(DATA FOR REVIEW)
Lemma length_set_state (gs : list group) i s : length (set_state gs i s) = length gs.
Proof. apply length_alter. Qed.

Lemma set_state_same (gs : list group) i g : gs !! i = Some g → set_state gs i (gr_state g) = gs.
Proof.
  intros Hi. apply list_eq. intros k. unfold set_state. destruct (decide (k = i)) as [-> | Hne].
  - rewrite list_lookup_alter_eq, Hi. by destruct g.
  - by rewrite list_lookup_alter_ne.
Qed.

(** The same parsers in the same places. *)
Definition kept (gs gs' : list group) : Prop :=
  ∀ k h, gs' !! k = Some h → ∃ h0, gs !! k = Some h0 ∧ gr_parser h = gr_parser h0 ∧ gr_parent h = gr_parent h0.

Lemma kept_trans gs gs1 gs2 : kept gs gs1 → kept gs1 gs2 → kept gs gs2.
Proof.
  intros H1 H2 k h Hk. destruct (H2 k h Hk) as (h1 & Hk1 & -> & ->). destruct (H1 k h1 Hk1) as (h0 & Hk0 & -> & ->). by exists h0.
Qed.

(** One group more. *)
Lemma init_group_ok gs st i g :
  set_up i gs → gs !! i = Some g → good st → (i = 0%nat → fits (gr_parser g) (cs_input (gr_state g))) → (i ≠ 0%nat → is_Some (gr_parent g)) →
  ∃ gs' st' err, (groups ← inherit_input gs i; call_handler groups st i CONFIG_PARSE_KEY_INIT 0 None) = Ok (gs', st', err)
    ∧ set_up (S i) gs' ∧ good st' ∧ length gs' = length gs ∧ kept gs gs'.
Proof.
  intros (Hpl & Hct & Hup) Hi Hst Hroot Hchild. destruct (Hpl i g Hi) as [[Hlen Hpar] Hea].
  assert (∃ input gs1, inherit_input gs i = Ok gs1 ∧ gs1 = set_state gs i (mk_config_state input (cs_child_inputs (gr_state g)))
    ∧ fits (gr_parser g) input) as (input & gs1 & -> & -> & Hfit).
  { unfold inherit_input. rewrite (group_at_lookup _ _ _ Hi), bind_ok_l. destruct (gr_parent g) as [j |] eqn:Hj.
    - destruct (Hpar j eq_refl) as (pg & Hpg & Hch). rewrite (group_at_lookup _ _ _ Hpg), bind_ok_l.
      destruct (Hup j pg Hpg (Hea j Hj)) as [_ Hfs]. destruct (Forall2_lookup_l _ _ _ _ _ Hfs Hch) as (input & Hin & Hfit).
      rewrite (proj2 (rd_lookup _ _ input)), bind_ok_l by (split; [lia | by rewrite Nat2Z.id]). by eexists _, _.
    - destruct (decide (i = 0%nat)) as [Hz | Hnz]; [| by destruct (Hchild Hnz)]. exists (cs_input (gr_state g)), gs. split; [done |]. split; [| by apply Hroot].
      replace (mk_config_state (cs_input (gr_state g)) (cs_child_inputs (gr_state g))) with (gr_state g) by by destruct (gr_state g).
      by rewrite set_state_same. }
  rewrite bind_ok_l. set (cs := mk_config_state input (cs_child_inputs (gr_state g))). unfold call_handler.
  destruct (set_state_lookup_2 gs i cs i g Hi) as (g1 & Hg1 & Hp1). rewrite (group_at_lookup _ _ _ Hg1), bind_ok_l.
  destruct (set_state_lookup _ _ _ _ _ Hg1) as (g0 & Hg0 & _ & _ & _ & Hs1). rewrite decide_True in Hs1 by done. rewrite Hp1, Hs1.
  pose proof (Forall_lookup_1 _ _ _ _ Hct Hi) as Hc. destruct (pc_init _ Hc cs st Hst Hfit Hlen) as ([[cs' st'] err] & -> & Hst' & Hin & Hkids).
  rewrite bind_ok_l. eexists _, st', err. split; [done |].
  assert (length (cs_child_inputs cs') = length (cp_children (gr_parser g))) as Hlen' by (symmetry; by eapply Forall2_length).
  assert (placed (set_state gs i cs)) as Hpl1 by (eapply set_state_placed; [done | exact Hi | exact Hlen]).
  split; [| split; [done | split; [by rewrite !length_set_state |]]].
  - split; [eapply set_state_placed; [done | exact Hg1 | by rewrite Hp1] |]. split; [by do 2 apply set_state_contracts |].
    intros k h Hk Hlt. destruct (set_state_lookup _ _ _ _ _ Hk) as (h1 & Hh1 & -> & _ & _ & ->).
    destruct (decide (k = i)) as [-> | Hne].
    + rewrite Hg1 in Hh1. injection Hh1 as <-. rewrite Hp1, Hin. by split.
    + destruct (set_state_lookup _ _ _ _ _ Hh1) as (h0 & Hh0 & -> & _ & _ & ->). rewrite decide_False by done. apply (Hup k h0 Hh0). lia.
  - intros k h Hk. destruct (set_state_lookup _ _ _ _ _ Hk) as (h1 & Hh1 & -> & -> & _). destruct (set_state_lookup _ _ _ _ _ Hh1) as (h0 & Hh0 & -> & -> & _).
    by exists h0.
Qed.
(End DATA FOR REVIEW)
(DATA FOR REVIEW)
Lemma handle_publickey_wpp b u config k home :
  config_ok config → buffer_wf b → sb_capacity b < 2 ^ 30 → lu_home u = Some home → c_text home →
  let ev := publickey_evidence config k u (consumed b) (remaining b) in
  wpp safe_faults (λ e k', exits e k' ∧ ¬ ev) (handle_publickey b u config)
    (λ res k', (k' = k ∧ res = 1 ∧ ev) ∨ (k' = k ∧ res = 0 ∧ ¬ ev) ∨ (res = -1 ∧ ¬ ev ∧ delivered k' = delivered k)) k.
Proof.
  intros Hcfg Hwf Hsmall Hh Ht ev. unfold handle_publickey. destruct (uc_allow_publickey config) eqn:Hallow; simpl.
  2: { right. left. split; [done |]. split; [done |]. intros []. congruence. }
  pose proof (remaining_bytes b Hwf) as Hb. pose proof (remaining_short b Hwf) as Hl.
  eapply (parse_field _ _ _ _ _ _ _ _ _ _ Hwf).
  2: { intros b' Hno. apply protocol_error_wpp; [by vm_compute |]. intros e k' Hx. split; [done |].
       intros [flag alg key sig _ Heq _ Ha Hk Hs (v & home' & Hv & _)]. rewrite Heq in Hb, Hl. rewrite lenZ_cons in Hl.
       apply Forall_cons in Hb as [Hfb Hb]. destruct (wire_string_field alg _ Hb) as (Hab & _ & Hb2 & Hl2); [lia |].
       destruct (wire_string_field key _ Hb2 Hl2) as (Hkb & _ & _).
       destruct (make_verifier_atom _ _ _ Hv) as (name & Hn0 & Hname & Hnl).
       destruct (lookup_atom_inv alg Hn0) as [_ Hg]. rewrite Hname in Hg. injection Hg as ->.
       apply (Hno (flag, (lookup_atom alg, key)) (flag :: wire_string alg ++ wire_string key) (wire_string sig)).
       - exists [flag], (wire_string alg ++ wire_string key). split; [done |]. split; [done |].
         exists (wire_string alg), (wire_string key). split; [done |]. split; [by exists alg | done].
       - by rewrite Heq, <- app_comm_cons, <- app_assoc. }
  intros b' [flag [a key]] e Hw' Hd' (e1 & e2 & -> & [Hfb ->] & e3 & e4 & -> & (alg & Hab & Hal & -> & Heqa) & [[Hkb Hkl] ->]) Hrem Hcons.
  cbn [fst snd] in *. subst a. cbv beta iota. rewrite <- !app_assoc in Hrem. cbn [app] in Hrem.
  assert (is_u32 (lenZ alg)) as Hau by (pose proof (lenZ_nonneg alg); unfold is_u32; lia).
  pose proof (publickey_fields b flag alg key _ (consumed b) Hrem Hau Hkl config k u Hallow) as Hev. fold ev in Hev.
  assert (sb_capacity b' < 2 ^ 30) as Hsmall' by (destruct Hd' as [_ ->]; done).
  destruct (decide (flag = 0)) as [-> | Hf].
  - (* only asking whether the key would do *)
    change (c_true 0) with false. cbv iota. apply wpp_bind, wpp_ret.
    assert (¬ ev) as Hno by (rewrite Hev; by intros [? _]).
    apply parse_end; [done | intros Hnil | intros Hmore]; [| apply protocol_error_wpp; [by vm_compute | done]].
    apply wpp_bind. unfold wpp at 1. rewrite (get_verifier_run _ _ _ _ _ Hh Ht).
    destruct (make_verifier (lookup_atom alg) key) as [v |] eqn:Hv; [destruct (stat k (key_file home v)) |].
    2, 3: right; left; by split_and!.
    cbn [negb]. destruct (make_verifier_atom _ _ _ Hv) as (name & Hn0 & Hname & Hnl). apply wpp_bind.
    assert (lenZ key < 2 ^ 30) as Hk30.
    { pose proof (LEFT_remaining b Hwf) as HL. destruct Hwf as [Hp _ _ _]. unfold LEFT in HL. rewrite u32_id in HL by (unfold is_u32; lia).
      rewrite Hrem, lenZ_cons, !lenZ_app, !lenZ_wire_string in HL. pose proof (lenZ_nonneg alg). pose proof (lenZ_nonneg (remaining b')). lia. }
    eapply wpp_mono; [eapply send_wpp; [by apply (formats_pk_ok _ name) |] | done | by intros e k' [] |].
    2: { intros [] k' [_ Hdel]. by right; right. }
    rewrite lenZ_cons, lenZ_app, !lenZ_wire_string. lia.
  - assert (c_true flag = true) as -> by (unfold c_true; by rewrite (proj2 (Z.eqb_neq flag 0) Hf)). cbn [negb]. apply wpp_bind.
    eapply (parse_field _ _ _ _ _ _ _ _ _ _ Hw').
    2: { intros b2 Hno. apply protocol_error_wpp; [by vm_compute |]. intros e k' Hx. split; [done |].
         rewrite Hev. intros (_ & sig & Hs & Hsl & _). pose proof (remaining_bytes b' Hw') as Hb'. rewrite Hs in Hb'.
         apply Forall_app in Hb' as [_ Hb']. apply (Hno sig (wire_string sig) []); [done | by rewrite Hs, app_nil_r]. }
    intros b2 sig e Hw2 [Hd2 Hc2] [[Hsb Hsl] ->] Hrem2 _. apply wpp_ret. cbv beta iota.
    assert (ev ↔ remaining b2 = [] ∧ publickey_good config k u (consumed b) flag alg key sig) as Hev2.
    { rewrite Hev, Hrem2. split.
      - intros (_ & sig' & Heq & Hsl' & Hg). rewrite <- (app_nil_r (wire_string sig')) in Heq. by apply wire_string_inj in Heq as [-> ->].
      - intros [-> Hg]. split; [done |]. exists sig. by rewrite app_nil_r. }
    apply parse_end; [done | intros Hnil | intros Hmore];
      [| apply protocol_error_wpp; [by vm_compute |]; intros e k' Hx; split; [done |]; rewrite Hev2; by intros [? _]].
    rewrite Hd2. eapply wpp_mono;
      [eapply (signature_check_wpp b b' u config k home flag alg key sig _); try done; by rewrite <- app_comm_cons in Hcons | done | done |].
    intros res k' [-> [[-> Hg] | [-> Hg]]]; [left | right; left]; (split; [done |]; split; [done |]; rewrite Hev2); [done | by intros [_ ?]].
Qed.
(End DATA FOR REVIEW)
TASK DETAILS. Retype the records above, but only those lines that fall between the line containing "assert (is_u32 (lenZ" and the line containing "destruct (decide (flag = 0)) as [-> | Hf].", with both of those lines included, exactly as written.

SOLUTION BELOW.
  assert (is_u32 (lenZ alg)) as Hau by (pose proof (lenZ_nonneg alg); unfold is_u32; lia).
  pose proof (publickey_fields b flag alg key _ (consumed b) Hrem Hau Hkl config k u Hallow) as Hev. fold ev in Hev.
  assert (sb_capacity b' < 2 ^ 30) as Hsmall' by (destruct Hd' as [_ ->]; done).
  destruct (decide (flag = 0)) as [-> | Hf].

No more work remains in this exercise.